Changement de décor. Il fait beau place de Chambre à Metz. Sur les terrasses, les clients sont nombreux ce vendredi midi et juste avant 13 heures c’est le coup de feu en cuisine. C’est le moment que choisissent deux graciles contractuelles messines pour demander à voir le patron, Eric Maire, et lui signifier leur réprobation sur un détail d’alignement de sa terrasse. Fermement mais poliment l’ancien chef étoilé devenu artiste libre en cuisine les envoie balader, les invitant à revenir à un autre moment, où la terrasse est mise, mais éventuellement ajustable car non remplie de clients. Une histoire qui dure semble-t-il.
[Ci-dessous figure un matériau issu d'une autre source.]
(* ===== verification/NodeEx.v ===== *)
(** * A device at work: the witnesses of the device program's theorems *)

From S2P Require Import Prelude Bytes Epoch Xoroshiro Sha256 Primitives Keys Replay Conn Frame Encoding Json JsonMap Msg.
From S2P Require Import DeviceStore Session Config WebRTC Agent JsonText Node NodeFacts.
From S2P Require Import KaTypes KaResp Store Registry History Http Clock Auth Update Server Client ServerFacts EndToEnd ServerEx Bringup.

Local Open Scope Z_scope.

Module NodeEx.
#[local] Existing Instances Reference.prims Reference.laws.

Definition io : disk := {| dk_read := None; dk_write := None; dk_list := None; dk_stuck _ := false |}.
Definition id : Identity := mkIdentity "dev-9" 0 (replicate 32 Byte.x02) (replicate 32 Byte.x03)
  ServerEx.sk (ed_Public ServerEx.sk) "" "simple".
Definition ncfg : NodeConfig := mkNode "dev-9" "id.json" "keys" "https://ka" "" true ":7700" "" "" None "" ""
  "code" [] [] "" "" "".
Definition ids : files := (SaveIdentity io "id.json" id ∅).2.

(** The device's clock is an hour late. *)
Definition around_at (clock : nat → Z) : around := {|
  ar_read _ := Err "no such file"; ar_has_certs _ := false; ar_mkdir := None; ar_load := io; ar_save := io;
  ar_put := io; ar_wipe := io; ar_clock := clock; ar_nonce := replicate 16 Byte.x05 |}.
Definition late (i : nat) : Z := (1699996400 + Z.of_nat i) * Second.
Definition ar : around := around_at late.
Definition none : one_shot_run := {| os_now := 0; os_dial _ := Err ""; os_reads := []; os_end := 0 |}.

Lemma id_provisioned : provisioned id.
Proof.
  split.
  - do 3 (split; [by apply ascii_string|]). by vm_compute.
  - by split; vm_compute.
  - by split; vm_compute.
Qed.
Lemma ready : device_ready ar ar ncfg id ids.
Proof.
  split.
  - by split; [exact id_provisioned|].
  - split; [vm_compute; reflexivity|done].
  - done.
  - done.
  - by left.
Qed.
Lemma enrollable : voucher_enrollment (reg_abs ServerEx.st.(registry)) (w_env ServerEx.w 0).(wall)
  (Node.enroll_request (agent_cfg ncfg id) id) "v1" ServerEx.voucher.
Proof.
  change (reg_abs ServerEx.st.(registry)) with (reg_abs ServerEx.reg). split.
  - split; [do 5 (split; [by apply ascii_string|]); by vm_compute|].
    split; [vm_compute; reflexivity|]. split; by vm_compute.
  - vm_compute. reflexivity.
  - cbn [ka_vouchers reg_abs]. rewrite ServerEx.reg_vouchers. split; [reflexivity|]. by split; vm_compute.
  - cbn [ka_vouchers reg_abs]. rewrite ServerEx.reg_vouchers. intros i v [<- _]%lookup_singleton_Some _. done.
Qed.

(** A Key Authority that answers every request with a new serial, and a day later
    with the next epoch. *)
Definition answer_at (k : Z) : IssueResponse := mkIssueResponse "dev-9" (19675 + k / 4) 0 0 300 (1 + k) [] []
  (replicate 32 (byte_of_Z k)) "simple" 1700000000.
#[local] Instance scripted : Transport Z := {|
  NewRequest _ _ := None;
  Do _ k := (Ok (200, Ok (Encode (to_json (answer_at k)))), k + 1);
|}.
Definition started : result run_outcome * machine Z := runAgent ar none ncfg false "" "" (mkMachine 0 0 ids ∅).
Definition state : Node * machine Z :=
  match started with
  | (Ok (Running n), m) => (n, m)
  | (_, m) => (mkNodeState ncfg id (NewClient "" "" false) zero_value None (mkProcess (NewHub (key_creds ncfg id zero_value)) []), m)
  end.
Definition day : list node_move :=
  [NRefresh late [] io; NHub 0 (MAddPeer "dev-2" "10.0.0.2:7700"); NSetCreds; NRefresh late [] io; NSetCreds].
End NodeEx.

Section Witnesses.
Import NodeEx.
#[local] Existing Instances Reference.prims Reference.laws scripted.

Lemma node_bringup_witness :
  ∃ er m1 nd m2,
    runAgent (T := net ServerEx.nf ServerEx.lower ServerEx.cfg (λ _, ServerEx.w) ServerEx.receive) ar none ncfg true "" ""
      (mkMachine (mkInternet 0 ServerEx.st) 0 ids ∅) = (Ok (Enrolled er), m1) ∧
    runAgent (T := net ServerEx.nf ServerEx.lower ServerEx.cfg (λ _, ServerEx.w) ServerEx.receive) ar none ncfg false "" ""
      (restarted m1) = (Ok (Running nd), m2) ∧
    nd.(nd_epochMeta).(ir_EpochID) = EpochID (Unix (w_clock ServerEx.w 0)) ∧
    Unix (w_clock ServerEx.w 0) - Unix (late 0) = 3600.
Proof.
  destruct (node_bringup (laws := Registry_laws) ServerEx.nf ServerEx.lower ServerEx.cfg (λ _, ServerEx.w) ServerEx.receive
    ar ar none none ncfg id 0 ServerEx.st ids ∅ "v1" ServerEx.voucher) as (er & m1 & nd & m2 & H1 & H2 & H3 & _).
  - exact ServerEx.reg_ok.
  - reflexivity.
  - discriminate.
  - vm_compute. split; [discriminate|reflexivity].
  - intros i _. split; exact (ServerEx.quiet_ok _).
  - exact ServerEx.receive_delivered.
  - exact ready.
  - exact enrollable.
  - split; [by vm_compute|by vm_compute|by vm_compute|by vm_compute|by vm_compute].
  - exists er, m1, nd, m2. split; [exact H1|]. split; [exact H2|]. split; [exact H3|vm_compute; reflexivity].
Defined.

End Witnesses.
(** The environment that each flag's default is read from. *)
Example default_flags : (no_ka_flags no_env).(kf_admin_token) = "dev-admin-token" ∧
  prod_check (no_ka_flags no_env) = Ok tt.
Proof. by split. Qed.
(** A raw secret, one in hexadecimal, and neither. *)
Example masters : (λ b, (loadOrCreateMaster disk_ok None None "m" {["m" := b]}).1) <$>
    [replicate 32 Byte.x07; bytes_of (EncodeToString (replicate 32 Byte.x07)) ++ line_break; bytes_of "short"]
  = [Ok (replicate 32 Byte.x07); Ok (replicate 32 Byte.x07); Err master_error].
Proof. vm_compute. reflexivity. Qed.
(** Production mode does not insist on a rate limit. *)
Example prod_without_limit : (λ k : serving_ka Registry, (k.(sk_limit), k.(sk_cfg).(RequireSignature))) <$>
    (ka_main {| kf_listen := ""; kf_master := "m"; kf_registry := "r"; kf_sqlite := ""; kf_postgres := ""; kf_update_manifest := "";
       kf_admin_token := "tok"; kf_tls_cert := ""; kf_tls_key := ""; kf_http := false; kf_no_require_sig := true;
       kf_rate_limit := 0; kf_prod := true; kf_audit_file := "" |} first (open_json RegistryEx.quiet None) ∅).1 = Ok (None, false).
Proof. vm_compute. reflexivity. Qed.

Import ServerEx.
#[local] Existing Instance Reference.prims.
Definition started : result (serving_ka Registry) * files := ka_main fl first (open_json RegistryEx.quiet None) ∅.
Definition idle_ka : serving_ka Registry :=
  mkServingKA cfg None (mkServer RegistryEx.fresh {| s0 := 1; s1 := 2 |} [] None) None.
Definition ka : serving_ka Registry := match started.1 with Ok k => k | Err _ => idle_ka end.
Lemma started_ok : ka_main fl first (open_json RegistryEx.quiet None) ∅ = (Ok ka, started.2).
Proof.
  unfold ka, started. destruct (ka_main _ _ _ _) as [[k|e] fs'] eqn:E; [reflexivity|].
  assert (is_ok (ka_main fl first (open_json RegistryEx.quiet None) ∅).1 = true) as H by (vm_compute; reflexivity).
  rewrite E in H. discriminate H.
Qed.
Definition guess : request := post "/v1/revoke" "Bearer guess" [].
(** What has been served when the program is stopped. *)
Definition served : serving Registry := (serve nf lower ka.(sk_cfg) first_enrollment (mkServing ka.(sk_server) [])).2.
End KaMainEx.

Section Witnesses.
Import ServerEx KaMainEx.
#[local] Existing Instance Reference.prims.

Lemma prod_guarded_witness :
  length ka.(sk_cfg).(Master) = 32%nat ∧
  (HandlerWithLimit nf lower ka.(sk_cfg) w 0 guess (ka.(sk_limit), ka.(sk_server))).1.(rs_status) = 401 ∧
  (HandlerWithLimit nf lower ka.(sk_cfg) w 0 guess (ka.(sk_limit), ka.(sk_server))).2.2 = ka.(sk_server).
Proof.
  assert ((HandlerWithLimit nf lower ka.(sk_cfg) w 0 guess (ka.(sk_limit), ka.(sk_server))).1.(rs_status) = 401) as Hs
    by (vm_compute; reflexivity).
  assert (mux patterns guess = Some RevokeEP) as Hm by (vm_compute; reflexivity).
  assert (String.eqb (rq_header guess "Authorization") ("Bearer " +:+ ka.(sk_cfg).(AdminTok)) = false) as Ht
    by (vm_compute; reflexivity).
  destruct (HandlerWithLimit nf lower ka.(sk_cfg) w 0 guess (ka.(sk_limit), ka.(sk_server))) as [resp [lim st']] eqn:E'.
  destruct (prod_guarded fl first (open_json RegistryEx.quiet None) ∅ ka started.2 nf lower w 0
    guess ka.(sk_limit) ka.(sk_server) resp lim st' RevokeEP eq_refl) as [H1 H2].
  - intros b [= <-]. reflexivity.
  - exact started_ok.
  - split; [exact (proj1 H1)|]. split; [exact Hs|]. apply H2; [by apply String.eqb_neq|exact Hm|exact I|exact E'].
Defined.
Il aura son « recommandé »… qu’il aurait d’ailleurs pu venir retirer lui-même ce mardi à la mairie où il s’est vu remettre la médaille de bronze du tourisme, lors d’une reception organisée en son honneur.Entretemps Bruno Le Maire, ancien ministre et fringant postulant aux primaires de 2016 pour désigner le candidat UMP à la présidentielle est passé par Metz pour présenter ses réflexions sur la relation entre l’Etat et les entreprises notamment. « On s’est complètement planté ces dernières années » dit-il, regrettant qu’en France, du fait d’une tradition historique et de la création d’une écoles de formatage comme l’ENA, la « noblesse d’Etat soit plus considérée que la noblesse d’entreprise ». Et il plaide pour une stabilité fiscale et réglementaire, flingue allègrement les excès de promesse et de pouvoir, l’omniprésence de la fonction publique parmi les élus, prône la proximité et la responsabilité. Il veut réconcilier les inconciliables.

Dans la salle, notre chef d’entreprise du matin écoute mais n’intervient pas sur ce sujet. Il attend de voir, il attend des actes.